Associate Professor, University of Oxford

Computational Social Science, a New Approach to Old Problems


Halls department, Hall 3

Date and Time

Thursday, 28 December 2017
14:30 - 15:30


We are nowadays at a crossroads, at which new approaches converge to tackle old problems in the study of social systems. We name such crossroads computational social science (CSS) : a new discipline that can offer abstracted (simplified, idealized) models and methods (mainly from statistical physics), large storage, algorithms and computational power (computer and data science), and a set of social hypotheses together with a conceptual framework for the results to be interpreted (Social Science). Despite its youth, the field is developing rapidly in terms of contents (articles, books, etc.), but also institutionally—either under the form of labs, institutes, and academic programs; or as consolidated events and scientific gatherings. In this talk we showcase some examples of CSS in different domains and how this combination of concepts, methods, and tools help us to understand humans individual and societal behaviour better.

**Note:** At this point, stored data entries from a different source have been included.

Ltac eff_pick :=
  first
    [ left; (split; [reflexivity|]); split; reflexivity
    | right; left; (split; [reflexivity|]); split; reflexivity
    | right; right; left; (split; [first [left; reflexivity | right; reflexivity]|]);
      split; reflexivity
    | right; right; right; left; (split; [reflexivity|]); split; [reflexivity|split; reflexivity]
    | right; right; right; right; (split; [reflexivity|]);
      split; [reflexivity|split; reflexivity] ].

Lemma declared_labels_app l1 l2 :
  declared_labels (l1 ++ l2) = declared_labels l1 ++ declared_labels l2.
Proof. apply flat_map_app. Qed.

Lemma declared_labels_init_locals l :
  declared_labels (List.concat (map init_local l)) = [].
Proof.
  induction l as [|i l IH]; [reflexivity|].
  cbn [map List.concat]; rewrite declared_labels_app, IH; reflexivity.
Qed.

Lemma declared_labels_function_block f l :
  declared_labels (Lbl f :: List.concat (map init_local l)) = [f].
Proof.
  change (Lbl f :: List.concat (map init_local l)) with ([Lbl f] ++ List.concat (map init_local l)).
  rewrite declared_labels_app, declared_labels_init_locals; reflexivity.
Qed.

Lemma dispatch_labels c s :
  exists l, written (fst (dispatch c s)) = written s ++ l /\
            label_effect c s (fst (dispatch c s)) (declared_labels l).
Proof.
  destruct s as [ip of cf cfn k rc lg so w]; destruct c as [t a1 a2].
  destruct t; unfold dispatch; cbn [command_type arg1 arg2];
  unfold write_arithmetic, translate_arithmetic_vm_code_to_assembly, write_push_pop,
    translate_push_vm_code_to_asm, translate_pop_vm_code_to_asm, translate_segment_vm_code,
    write_label, write_goto, write_if, write_function, write_call, write_return,
    log_line, write, lift, gets, modify, bind, ret, raise, push_d, at_index;
  destruct lg; cbn -[dec String.append].
  all: repeat (match goal with
         | |- context [if ?b then _ else _] =>
             lazymatch b with true => fail | false => fail | _ => destruct b end
         | |- context [match ?o with Some _ => _ | None => _ end] => is_var o; destruct o
         | |- context [match ?o with inl _ => _ | inr _ => _ end] =>
             lazymatch o with inl _ => fail | inr _ => fail | _ => destruct o end
         | |- context [match ?n with O => _ | S _ => _ end] => is_var n; destruct n
         end; cbn -[dec String.append]).
  all: try (eexists; split; [rewrite <- ?app_assoc; first [reflexivity | symmetry; apply app_nil_r]|];
            unfold label_effect; cbn -[dec String.append]; eff_pick).
  all: eexists; split; [rewrite <- ?app_assoc; reflexivity|];
    unfold label_effect; rewrite ?declared_labels_app, declared_labels_function_block; cbn -[dec String.append];
    eff_pick.
Qed.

Taha Yasseri is a Senior Research Fellow, Associate Professor in Computational Social Science at the Oxford Internet Institute of the University of Oxford and a Turing Fellow at the Alan Turing Institute for Data Science in London, UK. Taha Yasseri studies large-scale transactional data to understand human dynamics, government-society interactions, mass collaboration, and information and opinion dynamics. Dr Yasseri graduated from the Department of Physics at the Sharif University of Technology, Tehran, Iran, in 2005, where he also obtained his MSc in Physics in 2006. In 2007, he moved to the Institute of Theoretical Physics at the University of Göttingen, Germany, where he completed his PhD in Complex Systems Physics in 2010. Prior to coming to Oxford, he spent two years as a Postdoctoral Researcher at the Budapest University of Technology and Economics. Dr Yasseri’s main research interest is in human dynamics, social networks, and collective behaviour.